Airlock is a web application: users access it via a web browser running on a remote desktop on a secure server. When you log in, you see a list of the workspaces associated with your OpenSAFELY project.

A screenshot of the workspaces available to a hypothetical user called ‘Rachel Researcher’. She has one workspace called ‘my-workspace’.

A workspace contains the outputs of the jobs that you have run against data, organised in a familiar directory structure, and you can click on a filename to view its contents.

A screenshot showing the files available within the workspace ‘my-workspace’. A CSV file is highlighted, and the values from within that file are displayed in a nicely formatted panel.

Having viewed your outputs, you might decide to change your code and run more jobs.

Once you are happy with your outputs, you can request that some of them be released, so that you can share them with collaborators or prepare them for publication. You add output files to a request, either individually or in groups.

A screenshot showing the page within Airlock that allows users to select which files they would like to add to a release request.

When you have added to a request all the files you would like to release, you need to explain why you need to release these files, and describe what steps you have taken to minimise the risks that the outputs are disclosive. (We provide extensive documentation with guidance about applying statistical disclosure control.)

A screenshot of the release request page, showing where a user needs to add information supporting their release requests, including surrounding context and what controls they have applied.

When you submit your request, it will be reviewed by two independent members of the OpenSAFELY team. They will check that the outputs are appropriate to be released and that suitable disclosure control has been applied.

If they are both happy with all the outputs in the request, then they will release the files from the secure server to the jobs site, where they can be viewed by your collaborators. If you have approval from NHS England, the outputs can then be published.

If the output checkers have concerns, they will return the request to you, and you will either have to provide more information about your request, or you will have to remove a disclosive file from the request, or you will have to run a new job to produce new outputs with different controls applied.

Keeping our documentation up to date

It can be a challenge to keep documentation up to date when an application is under development. To help with this while developing Airlock, we use a tool called Playwright.

Playwright is a tool designed to help with automated testing of web applications, by letting us programmatically control a web browser. For instance, it lets us write code to visit a page in a browser, fill in some fields in a form, click on a button, and then check that the page updates as we expect.

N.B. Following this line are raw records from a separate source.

(** Claim C3 on a media processor that writes its output and exits with
    status 1. *)
Lemma strip_metadata_nonzero_exit_witness :
  let f := "/app/YouTube_downloads/Video/1.mp4" in
  ∃ w', strip_metadata (machine "" 1 true) f with_video = (Ret tt, w')
        ∧ (WARNING, warning_message (completed 1 "" "Conversion failed!")) ∈ log w'
        ∧ Os.lookup_node (fs w') (Os.resolve with_video f)
          = Some (File "stripped media")
        ∧ Os.lookup_node (fs w') (Os.resolve with_video (stripped_path f)) = None.
Proof.
  intros f.
  destruct (strip_metadata_nonzero_exit (machine "" 1 true) f with_video
              (completed 1 "" "Conversion failed!")
              (<[Os.resolve with_video (stripped_path f) := File "stripped media"]>
                 (fs with_video)))
    as (w' & Hs & Hlog & Hex & _).
  - vm_compute. reflexivity.
  - done.
  - exists w'. split; [exact Hs|]. split; [exact Hlog|].
    destruct Hex as (_ & _ & Hrep).
    + vm_compute. eauto.
    + destruct (Hrep "stripped media") as [H1 H2]; [done|vm_compute; reflexivity..| |].
      * vm_compute. done.
      * split; [exact H1|]. apply H2. vm_compute. done.
Defined.

(** Claim C4, the behaviour of the code.  When the version query runs,
    [check_ffmpeg] returns whether it exited with status 0.  When the
    executable cannot be found, [check_ffmpeg] does not return [false]:
    [FileNotFoundError] is not a [CalledProcessError], and it leaves the
    function as an exception. *)
Theorem check_ffmpeg_outcomes
    (spawn : World → list string → proc_result) (w : World) :
  (∀ result m,
     spawn w version_cmd = Exited result m →
     check_ffmpeg spawn w
     = (Ret (returncode result =? 0), set_fs m (add_spawned version_cmd w)))
  ∧ (spawn w version_cmd = NotFound →
     check_ffmpeg spawn w
     = (Raise (OSError FileNotFound "ffmpeg"), add_spawned version_cmd w)).
Proof.
  split.
  - intros result m H. by apply check_ffmpeg_exited.
  - by apply check_ffmpeg_not_found.
Qed.
(** ** Captures of the meridiem groups *)

Lemma run_caps_sat Q r : groups_sat Q r -> forall s c s1 c1,
  In (s1, c1) (run r s c) -> Forall (fun nv => Q (fst nv) (snd nv)) c ->
  Forall (fun nv => Q (fst nv) (snd nv)) c1.
Proof.
  induction r as [p|p|w|r1 IH1 r2 IH2|r1 IH1 r2 IH2|r1 IH1|n r1 IH1];
    simpl; intros G s c s1 c1 H Hc.
  - apply in_run_class in H. destruct H as [_ [_ [_ ->]]]. exact Hc.
  - apply in_run_star in H. destruct H as [_ [_ [_ ->]]]. exact Hc.
  - destruct (prefix_ci w s); [|contradiction].
    destruct H as [H|[]]. injection H as _ <-. exact Hc.
  - destruct G as [G1 G2]. apply in_flat_map in H. destruct H as [[s' c'] [H1 H2]].
    eauto.
  - destruct G as [G1 G2]. apply in_app_or in H. destruct H; eauto.
  - apply in_app_or in H. destruct H as [H|[H|[]]]; [eauto|].
    injection H as _ <-. exact Hc.
  - destruct G as [G0 G1]. apply in_map_iff in H. destruct H as [[s' c'] [Hx Hin]].
    injection Hx as <- <-. constructor; [exact (G0 _ _ _ _ Hin)|eauto].
Qed.

Lemma prefix_ci_firstn lit s :
  prefix_ci lit s = true ->
  List.length lit <= List.length s /\ map lower (firstn (List.length lit) s) = map lower lit.
Proof.
  revert s; induction lit as [|a lit IH]; intros [|b s] H; simpl in *;
    try discriminate; auto with arith.
  apply andb_true_iff in H. destruct H as [Hab H].
  apply Ascii.eqb_eq in Hab. destruct (IH s H) as [Hl Hm].
  split; [lia|]. rewrite Hab, Hm. reflexivity.
Qed.

Lemma lit_capture lit s c s1 c1 :
  In (s1, c1) (run (RLit lit) s c) ->
  map lower (firstn (List.length s - List.length s1) s) = map lower lit.
Proof.
  simpl. destruct (prefix_ci lit s) eqn:E; [|contradiction].
  intros [H|[]]. injection H as <- _.
  destruct (prefix_ci_firstn lit s E) as [Hl Hm].
  rewrite length_skipn. replace (List.length s - (List.length s - List.length lit))
    with (List.length lit) by lia.
  exact Hm.
Qed.

Lemma indicator_capture s c s1 c1 :
  In (s1, c1) (run indicator_alts s c) ->
  am_spelling (firstn (List.length s - List.length s1) s)
  || pm_spelling (firstn (List.length s - List.length s1) s) = true.
Proof.
  intros H. unfold indicator_alts in H. cbn [run] in H.
  unfold am_spelling, pm_spelling.
  repeat (apply in_app_or in H; destruct H as [H|H]);
    apply lit_capture in H; rewrite H; reflexivity.
Qed.

Lemma available_time_regex_indicators : groups_sat indicator_cap available_time_regex.
Proof.
  unfold available_time_regex, indicator_cap. cbn [groups_sat].
  repeat split; intros;
    first [ match goal with H : _ \/ _ |- _ => destruct H as [H|H]; discriminate H end
          | eapply indicator_capture; eassumption ].
Qed.

Lemma group_none n c : Forall (fun nv => fst nv <> n) c -> group n c = None.
Proof.
  induction 1 as [|[m v] c Hm _ IH]; [reflexivity|].
  cbn [group]. simpl in Hm. destruct (String.eqb_spec n m); [congruence|exact IH].
Qed.

Lemma run_indicator_no_caps s c s1 c1 : In (s1, c1) (run indicator_alts s c) -> c1 = c.
Proof.
  intros H. apply run_names in H. destruct H as [[|nv new] [-> F]]; [reflexivity|].
  inversion F as [|x l Hx _]. destruct Hx.
Qed.
(* ===== verification/_CoqProject ===== *)
-Q . S2P
Prelude.v
Alloc.v
RingBuffer.v
Queue.v
Words.v
Buffer.v
Locks.v
Dispatch.v
Lists.v
DispList.v
ThreadPool.v
Bson.v
Packet.v
PackLoop.v
Io.v
IoSpec.v
Request.v
Cstr.v
Checksum.v
Sha.v
Timer.v
Session.v
Cert.v
Service.v
Client.v
Rpc.v
Handshake.v
Fmt.v
Print.v
Log.v
Sock.v
Double.v
Sql.v
Dbp.v
Records.v
Accounts.v
Menu.v
MenuSpec.v
Guid.v
ResAccount.v
AccountSpec.v
ResMenu.v
MenuRun.v
AccountAdmin.v
AccountRun.v
Server.v
Startup.v
Connect.v
ReqAccount.v
ReqMenu.v
ReqSpec.v
ReqLogin.v
(* ===== verification/Prelude.v ===== *)
(** * Verification of youmenu: eventpack, the server, its database and the client

    youmenu is a restaurant ordering system. Its C code is a network library, eventpack
    (src/native/eventpack), a server and a client built on it (src/native/src), and a database
    layer (src/native/dbprovider). This library models the parts that carry the program's logic
    as executable definitions and proves what makes them correct. It also records, as theorems,
    the runs in which the code leaves defined behaviour or breaks a promise of its comments.

    ** How the parts interact

    A connection's bytes enter a ring buffer; ep_io_enqueue cuts them into frames (a header of 18
    bytes and a body) and hands each frame to the thread pool; a pool thread decrypts and
    decompresses the body, creates a packet (a bson document) from it, and calls the callback
    registered for the frame's category; the packet the callback returns is framed and queued for
    the connection, and one sender thread writes the queues out. Before that, the two sides agree
    on an AES key under RSA. The server's callbacks look the caller up in a table of sessions, send
    SQL text to a provider that wraps sqlite3, and answer with packets; a connection that ends loses
    its session. On the other side a client has one connection of the same kind and a thread that
    receives; a request registers a callback for its category, sends its packet and waits for what
    the callback queues. The application's functions (log in, list the dishes, book one) fill a
    packet, exchange it that way and read the answer.

    ** The files

    - [Prelude] (this file): outcomes ([res], with the faults of the C language), integers at their
      width, arrays with bounds, heaps with freed objects, fair schedules of agents, tactics and hint
      databases.
    - [Alloc]: ep_alloctor.c. Whether an allocation succeeds is read from a script, so every NULL
      branch of the callers is reachable; the empty script always has memory.
    - [RingBuffer]: ep_ringbuffer.c, against the specification of a byte queue.
    - [Queue]: ep_queue.c, each call one critical section, a get cut at its wait.
    - [Words]: ep_shell.h and htonll.h: byte order and the wire form of the header.
    - [Buffer]: ep_buffer.c, ep_compress.c and AES of ep_crypt.c; openssl and bzip2 are the class
      [Codec] with the laws [CodecLaws]. [Locks]: the mutexes ep_crypt.c gives to openssl.
    - [Dispatch]: ep_dispatch.c, against a finite map, and its unlocked window as a step relation.
    - [Lists]: list.h, the intrusive lists, on a memory of nodes with their two pointers, against
      plain lists; its loops with the fuel [turns], one more than the nodes of the memory.
      [DispList]: ep_dispatch.c once more, on these pointers, against the same finite map.
    - [ThreadPool]: ep_threadpool.c: the routine of the threads and the owner's calls as a step
      relation, with invariants by rule induction; a sleeping thread is woken by the broadcasts, and
      termination is that of every fair schedule ([scheduled], [fair], [fair_leads_to] above).
    - [Bson], [Packet], [PackLoop]: the builder and iterator of the vendored bson library as
      ep_packet.c uses them, ep_packet.c, and the loop by which every handler reads a packet.
      [Print]: the text of a packet.
    - [Io], [IoSpec]: ep_io.c: connections, framing, request processing, notification, sender,
      destruction; and what they promise.
    - [Request], [Service], [Client]: ep_request.c, the requests of a client, with their handles in a
      heap; ep_service.c and ep_socket.c, the event loop and what it tells the program; ep_client.c,
      the connection, its thread and its end. [Rpc] puts the two sides together,
      [Handshake] the two sides of the exchange of keys.
    - [Timer]: utils/timer.c, a clock with its thread, and utils/atomic.c.
    - [Cert]: ep_cert.c, ep_cert_verify.c and RSA and MD5 of ep_crypt.c; openssl is the class
      [Crypto] with the laws [CryptoLaws]. The keys compiled into the library are data here.
    - [Cstr]: the routines of string.h on arrays of characters.
    - [Checksum], [Sha]: utils/adler32.c, utils/crc32.c, utils/sha.c, and db_encrypt_pwd of
      server/db_account.c.
    - [Session]: server/session.c and utils/pref.c, sequentially against a list of sessions, and
      two threads as a step relation.
    - [Fmt], [Double]: sprintf, atoi and atof as the tables use them; doubles as their 64 bits, with
      the conversions to float, to int and from text.
    - [Log]: log/src/log.c and colored_fputs.c. [Sock]: ep_util.c, over what the system keeps of a
      socket.
    - [Sql]: sqlite3, which the repository only links, as the class [Sqlite]; its laws
      [SqliteLaws] say what a statement does in terms of the text of the statement: a lexer, a
      parser and tables as rows of texts. [SqlToy] is an executable instance of the laws.
    - [Dbp]: dbprovider/db_provider.c and db_provider_sqlite.c: one statement and one mutex per
      handle, rows in a heap.
    - [Records]: what the tables share: a class of records with a table, and the specifications of
      the statements on it. [others] says that a statement leaves the other tables alone.
    - [Accounts]: db.c and db_account.c, against a list of accounts. [Menu], [MenuSpec]: db_dish.c,
      db_seat.c and db_book.c, against lists of records. The predicates of both take what is known
      of the rest of the database ([Framed], [BookFramed]), so that they can be put together.
    - [Guid]: utils/guid.c. [ResAccount], [AccountSpec], [AccountAdmin], [AccountRun]: res_account.c
      as functions of the lists of sessions and accounts. [ResMenu], [MenuRun]: res_dish.c,
      res_seat.c, res_cook.c, res_platform.c and push.c likewise.
    - [Server]: server.c: the start on any database, the registration of the handlers, and the whole
      server, from the dispatcher to the tables, against five lists. [Startup]: the start and the
      stop of the server over [Service].
    - [Connect]: client/client.c and connect.h, what the application's requests share. [ReqAccount],
      [ReqMenu]: req_account.c; req_dish.c, req_seat.c, req_cook.c, req_version.c and req_push.c.
      [ReqSpec], [ReqLogin]: these against the handlers of the server.

    ** What the theorems show

    Refinement and equivalence: the ring buffer is a byte queue that grows by up to its limit
    at a time; the frames queued are those of the whole byte stream however the network cuts it; the dispatcher is a
    finite map; the session table is a list with unique descriptors, users and tokens; Adler-32,
    CRC-32 and SHA-1 are the functions their standards define; the account table is a list of
    accounts; the server, given any sequence of requests and of broken connections, answers as the
    lists of sessions, accounts, dishes, seats and bookings determine, up to the first of the three
    requests it does not survive ([survived], [broken]); the event loop queues the
    frames of every connection, and the program hears of each connection's start and end once; the
    receiving thread of a client queues the frames of its stream until the end it reports; the
    requests of a client, but for posts, are a map from handles to what they wait for; the pointers of the intrusive
    lists are lists, and the dispatcher on them is still a finite map that leaks nothing.
    Composition: a request crosses the wire, is answered by the server's callback, and its answer
    is what the waiting request gets; the exchange of keys, from the first message to the answer that
    is encrypted already, leaves both sides with one verified key; after a login the application holds the session the server
    opened; the lists of dishes (without thumbnails), seats and accounts the application shows are
    those of the tables.
    Round trips: headers, packets (trees of fields of any depth) and bodies (compressed, encrypted,
    framed) arrive as they were sent; a login and a logout leave no session on the connection, and
    a token where one was asked for.
    Types: every account handler keeps the state well formed, but for the two requests that keep the
    lock of the sessions. The start of the server completes any
    database and changes nothing the second time, and leaves the service listening with every handler
    registered; a stop of an idle server undoes that; the last administrator stays; a timer rings once per period, as far as the ticks of
    its clock allow; a line of the log is the line it should be, cut at the size of its array; the
    address of a connection is told as its four numbers and its port.
    Safety, termination and bounds: pool workers are taken once and in order and never touched
    after they are freed by the pool; a destruction of the pool ends in every fair schedule and, when
    asked to wait, has processed every worker; the ring grows by at most its limit; only verified keys are stored.
    Errors: a size of -18 in the first header hangs the receiver; a wait on a post blocks; a timer
    that is to be deleted when it rings goes on; a notification to several connections
    and a deletion of a connection leave the sender with freed memory; a body of whole blocks is
    read past its end when it is decrypted; a packet whose size is a multiple of 256 is refused;
    a lookup and a deletion of a session can deadlock; a quote in a name logs in without a password;
    the right old password is refused; two handlers keep the lock of the sessions; listing bookings
    frees rows twice; cancelling takes a seat for a booking; no order can be accepted; the
    sender reads a connection that its failed write freed; the thread of a client that is stopped
    follows a NULL manager; a request that cannot be sent leaves its freed handle registered; a
    clock whose ticks are shorter than a millisecond never rings; a message of the log is used as a
    format; the level of the log is ignored; the first stop takes the locks of openssl away from all;
    the text of a packet overflows its array and misses what is nested; and others,
    each named in the doc comment of its theorem.

    ** Conventions

    Assertions are compiled out, as in the release build, and the branches behind them are kept.
    Undefined behaviour is a [Fault]. The host is little-endian with 32-bit int and 64-bit
    pointers; where unsigned long matters its width is a parameter. A critical section is one step
    of a step relation; code between locks is cut where another thread can interfere. Fuel: the
    receive loop takes explicit fuel and its theorems give the amount (one more than the bytes
    available); the loops over packets use the length of the packet's data, which exceeds the
    number of its elements; the loops of the checksums use the length of their input. Bounds:
    documents are at most 2^28 bytes ([LIM]) and bodies at most 2^29-1 ([BODY_MAX]), so that no
    int of the code overflows; lists that are put into a packet have at most 100000 records. The
    loop over the rows of a query has as much fuel as the array has records and two more turns.
    Time, random bytes and uninitialised arrays are arguments of the handlers ([env], [locals]).
    What other threads do to a client while a call waits is an argument ([env]). Requests are those
    whose strings fit the arrays of their handlers and hold no quote; what happens otherwise is the
    subject of separate theorems.

    ** What is not modelled

    The providers for mysql and oracle, which are compiled out and name what is declared nowhere;
    queue.h and the two loops of list.h that nothing uses; the branches for windows; samples and user
    interface. Vendored libraries (and the event loop's own poll) are
    parameters or arguments with the laws named above, except the part of bson that packets consist
    of. Handlers run one at a time here: the interleaving of two of them is modelled for the session
    table, the dispatcher and the pool. *)
From stdpp Require Export prelude.
From stdpp Require Export list.
From Stdlib Require Export ZArith Lia.
#[export] Set Default Goal Selector "!".
#[export] Set Default Proof Using "Type".

Open Scope Z_scope.

(** ** Outcomes of a C fragment

    [Fault] is what the C standard leaves undefined, or a thread that can never go on; [Ok]
    carries the value and the state the fragment leaves. The constructors of [fault] say which
    rule of the language was broken. *)

Inductive fault : Set :=
  | OutOfBounds      (* an access outside the object a pointer points into *)
  | NullDeref        (* an access through NULL *)
  | UseAfterFree     (* an access to an object that was freed *)
  | DoubleFree       (* free of an object that was already freed *)
  | DivByZero        (* % or / by zero *)
  | IntOverflow      (* a signed result outside int *)
  | SelfDeadlock     (* lock of a non-recursive mutex the thread already holds *)
  | BadUnlock        (* unlock of a mutex that is not locked *)
  | WildPointer      (* use of a pointer that was never set *)
  | Blocked          (* a wait that nobody is left to end *)
  | ProcessExit      (* the program calls exit *)
  | OutOfFuel.       (* the fuel of the model's recursion is used up *)

#[export] Instance fault_eq_dec : EqDecision fault.
Proof. solve_decision. Defined.
(* ===== verification/RingBuffer.v ===== *)
(** * RingBuffer: the receive buffer of a connection

    Models src/native/eventpack/src/ep_ringbuffer.c. [ep_rb] is the C struct: the buffer object
    is a list of bytes, indices and sizes are integers, the reply buffer [retval] is an object
    that may be NULL. A read hands out a pointer, either into the ring itself (when the bytes
    do not wrap) or to [retval]; [rb_load] is what a caller reads through it. *)
From S2P Require Import Prelude Alloc.
Import Alloc.

Module RingBuffer.

Record ep_rb := mk_rb {
  rb_buffer : list Z;
  rb_head : Z;
  rb_tail : Z;
  rb_wrap : Z;
  rb_capacity : Z;
  rb_limit : Z;
  rb_retval_buffer : option (list Z);
  rb_retval_size : Z;
}.

Inductive rb_ptr : Set :=
  | RbNull
  | RbBuffer (off : Z)   (* rb->buffer + off *)
  | RbRetval.            (* rb->retval.buffer *)

(** What a caller reads through the pointer a read gave out. *)
Definition rb_load (rb : ep_rb) (p : rb_ptr) (n : Z) : res (list Z) :=
  match p with
  | RbNull => if n =? 0 then Ok [] else Fault NullDeref
  | RbBuffer off => slice (rb_buffer rb) off n
  | RbRetval =>
    match rb_retval_buffer rb with
    | None => Fault NullDeref
    | Some b => slice b 0 n
    end
  end.

Definition sizeof_ep_rb : Z := 48.

Definition ep_rb_new (al : alloc) (capacity limit : Z) : option ep_rb * alloc :=
  let '(ok, al) := ep_calloc al 1 sizeof_ep_rb in
  if negb ok then (None, al) else
  let '(ok, al) := ep_malloc al capacity in
  if negb ok then (None, al) else
  (Some (mk_rb (zeros capacity) 0 0 0 capacity limit None 0), al).

Definition ep_rb_capacity (rb : ep_rb) : Z := rb_capacity rb.

Definition ep_rb_can_read (rb : ep_rb) : Z :=
  if rb_tail rb =? rb_head rb then
    (if negb (rb_wrap rb =? 0) then rb_capacity rb else 0)
  else if rb_head rb <? rb_tail rb then rb_tail rb - rb_head rb
  else rb_capacity rb + rb_tail rb - rb_head rb.

Definition ep_rb_can_write (rb : ep_rb) : Z :=
  let can_write := rb_capacity rb - ep_rb_can_read rb in
  if (can_write =? 0) && (rb_capacity rb <? rb_limit rb)
  then rb_limit rb - ep_rb_can_read rb
  else can_write.

(** The retval buffer of a wrapping read, grown when it is too small: the object (NULL when
    the allocator has no memory), its size field and the allocator. *)
Definition rb_retval_reserve (al : alloc) (rb : ep_rb) (n : Z)
  : option (list Z) * Z * alloc :=
  if rb_retval_size rb <? n then
    let '(ok, al) := ep_malloc al n in
    ((if ok then Some (junk n) else None), n, al)
  else (rb_retval_buffer rb, rb_retval_size rb, al).

Definition ep_rb_read (al : alloc) (rb : ep_rb) (count : Z)
  : res (Z * rb_ptr * ep_rb * alloc) :=
  let count := min_int count (ep_rb_can_read rb) in
  if count =? 0 then Ok (0, RbNull, rb, al) else
  (* case in no need wrapper lines *)
  if count <? rb_capacity rb - rb_head rb then
    h ← c_rem (rb_head rb + count) (rb_capacity rb);
    Ok (count, RbBuffer (rb_head rb),
        mk_rb (rb_buffer rb) h (rb_tail rb) (rb_wrap rb) (rb_capacity rb) (rb_limit rb)
          (rb_retval_buffer rb) (rb_retval_size rb), al)
  else
  (* case in need wrapper lines *)
  let tail_chunk := min_int count (rb_capacity rb - rb_head rb) in
  let head_chunk := count - tail_chunk in
  let '(rv, rv_size, al) := rb_retval_reserve al rb (tail_chunk + head_chunk) in
  match rv with
  | None => Fault NullDeref
  | Some rv =>
    src ← slice (rb_buffer rb) (rb_head rb) tail_chunk;
    rv ← memcpy rv 0 src tail_chunk;
    h ← c_rem (rb_head rb + tail_chunk) (rb_capacity rb);
    '(rv, h) ←
      (if tail_chunk <? count then
         src ← slice (rb_buffer rb) h head_chunk;
         rv ← memcpy rv tail_chunk src head_chunk;
         h ← c_rem (h + head_chunk) (rb_capacity rb);
         Ok (rv, h)
       else Ok (rv, h));
    Ok (count, RbRetval,
        mk_rb (rb_buffer rb) h (rb_tail rb) 0 (rb_capacity rb) (rb_limit rb)
          (Some rv) rv_size, al)
  end.

Definition ep_rb_expand_limit (al : alloc) (rb : ep_rb) (count : Z) : res (ep_rb * alloc) :=
  let can_write := rb_capacity rb - ep_rb_can_read rb in
  if count <=? can_write then Ok (rb, al) else
  let expand := min_int count (rb_limit rb) in
  size ← c_int (rb_capacity rb + expand);
  let '(ok, al) := ep_malloc al size in
  '(readed, p, rb, al) ← ep_rb_read al rb (ep_rb_can_read rb);
  src ← rb_load rb p readed;
  if negb ok then Fault NullDeref else
  capacity ← memcpy (junk size) 0 src readed;
  tail ← c_rem readed size;
  Ok (mk_rb capacity 0 tail (rb_wrap rb) size (rb_limit rb)
        (rb_retval_buffer rb) (rb_retval_size rb), al).

(** The copy of a write into the ring: up to its end, then from its start; the new cells and
    the new tail. *)
Definition rb_store (rb : ep_rb) (data : list Z) (count : Z) : res (list Z * Z) :=
  let tail_chunk := min_int count (rb_capacity rb - rb_tail rb) in
  buf ← memcpy (rb_buffer rb) (rb_tail rb) data tail_chunk;
  tail ← c_rem (rb_tail rb + tail_chunk) (rb_capacity rb);
  if tail_chunk <? count then
    let head_chunk := count - tail_chunk in
    buf ← memcpy buf tail (zdrop tail_chunk data) head_chunk;
    tail ← c_rem (tail + head_chunk) (rb_capacity rb);
    Ok (buf, tail)
  else Ok (buf, tail).

Definition ep_rb_write (al : alloc) (rb : ep_rb) (data : list Z) (count : Z)
  : res (Z * ep_rb * alloc) :=
  '(rb, al) ← ep_rb_expand_limit al rb count;
  let count := min_int count (ep_rb_can_write rb) in
  if count =? 0 then Ok (count, rb, al) else
  '(buf, tail) ← rb_store rb data count;
  let wrap := if rb_head rb =? tail then 1 else rb_wrap rb in
  Ok (count,
      mk_rb buf (rb_head rb) tail wrap (rb_capacity rb) (rb_limit rb)
        (rb_retval_buffer rb) (rb_retval_size rb), al).

(** The owner's pointer after the call, and how many objects were given back. *)
Definition ep_rb_free (rb : option ep_rb) : option ep_rb * nat :=
  match rb with
  | None => (None, 0%nat)
  | Some r => (None, match rb_retval_buffer r with None => 2%nat | Some _ => 3%nat end)
  end.

(** ** The abstract buffer: a queue of bytes with a capacity *)

Record fifo := mk_fifo { f_bytes : list Z; f_capacity : Z; f_limit : Z }.

Definition fifo_read (f : fifo) (count : Z) : list Z * fifo :=
  (ztake count (f_bytes f), mk_fifo (zdrop count (f_bytes f)) (f_capacity f) (f_limit f)).

(** A write first makes room: when the free space is below the size of the write, the capacity
    grows by the size of the write, by at most the limit; what fits is stored. *)
Definition fifo_grown (f : fifo) (count : Z) : Z :=
  if count <=? f_capacity f - zlen (f_bytes f) then f_capacity f
  else f_capacity f + Z.min count (f_limit f).

Definition fifo_write (f : fifo) (data : list Z) : Z * fifo :=
  let cap := fifo_grown f (zlen data) in
  let n := Z.min (zlen data) (cap - zlen (f_bytes f)) in
  (n, mk_fifo (f_bytes f ++ ztake n data) cap (f_limit f)).

(** The bytes stored in a ring, oldest first. *)
Definition rb_contents (rb : ep_rb) : list Z :=
  if rb_tail rb =? rb_head rb then
    (if rb_wrap rb =? 0 then []
     else zdrop (rb_head rb) (rb_buffer rb) ++ ztake (rb_tail rb) (rb_buffer rb))
  else if rb_head rb <? rb_tail rb then
    ztake (rb_tail rb - rb_head rb) (zdrop (rb_head rb) (rb_buffer rb))
  else zdrop (rb_head rb) (rb_buffer rb) ++ ztake (rb_tail rb) (rb_buffer rb).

We make significant use of it in testing Airlock. This video shows Playwright whizzing through an end-to-end test that validates the whole process of creating, submitting, reviewing, and releasing a request.

We run this test, and many others like it, every time we add new code, and we do not allow ourselves to deploy code where any of our tests fail.

(At the time of writing, we have 750 separate automated tests with around 10,000 lines of test code, compared to around 5,000 lines of production code. Most of these 750 tests do not use Playwright, but instead test parts of the system in isolation.)

What does this have to do with keeping the documentation up to date?

When we run our automated tests, we have a handful of special tests that instruct Playwright to capture screenshots of the screens that are being tested. These screenshots are written directly to our documentation directory, so that when we make changes to our code, the documentation can be kept in sync.

As always, you can find the full Airlock source code (along with the code for all other OpenSAFELY components) on GitHub.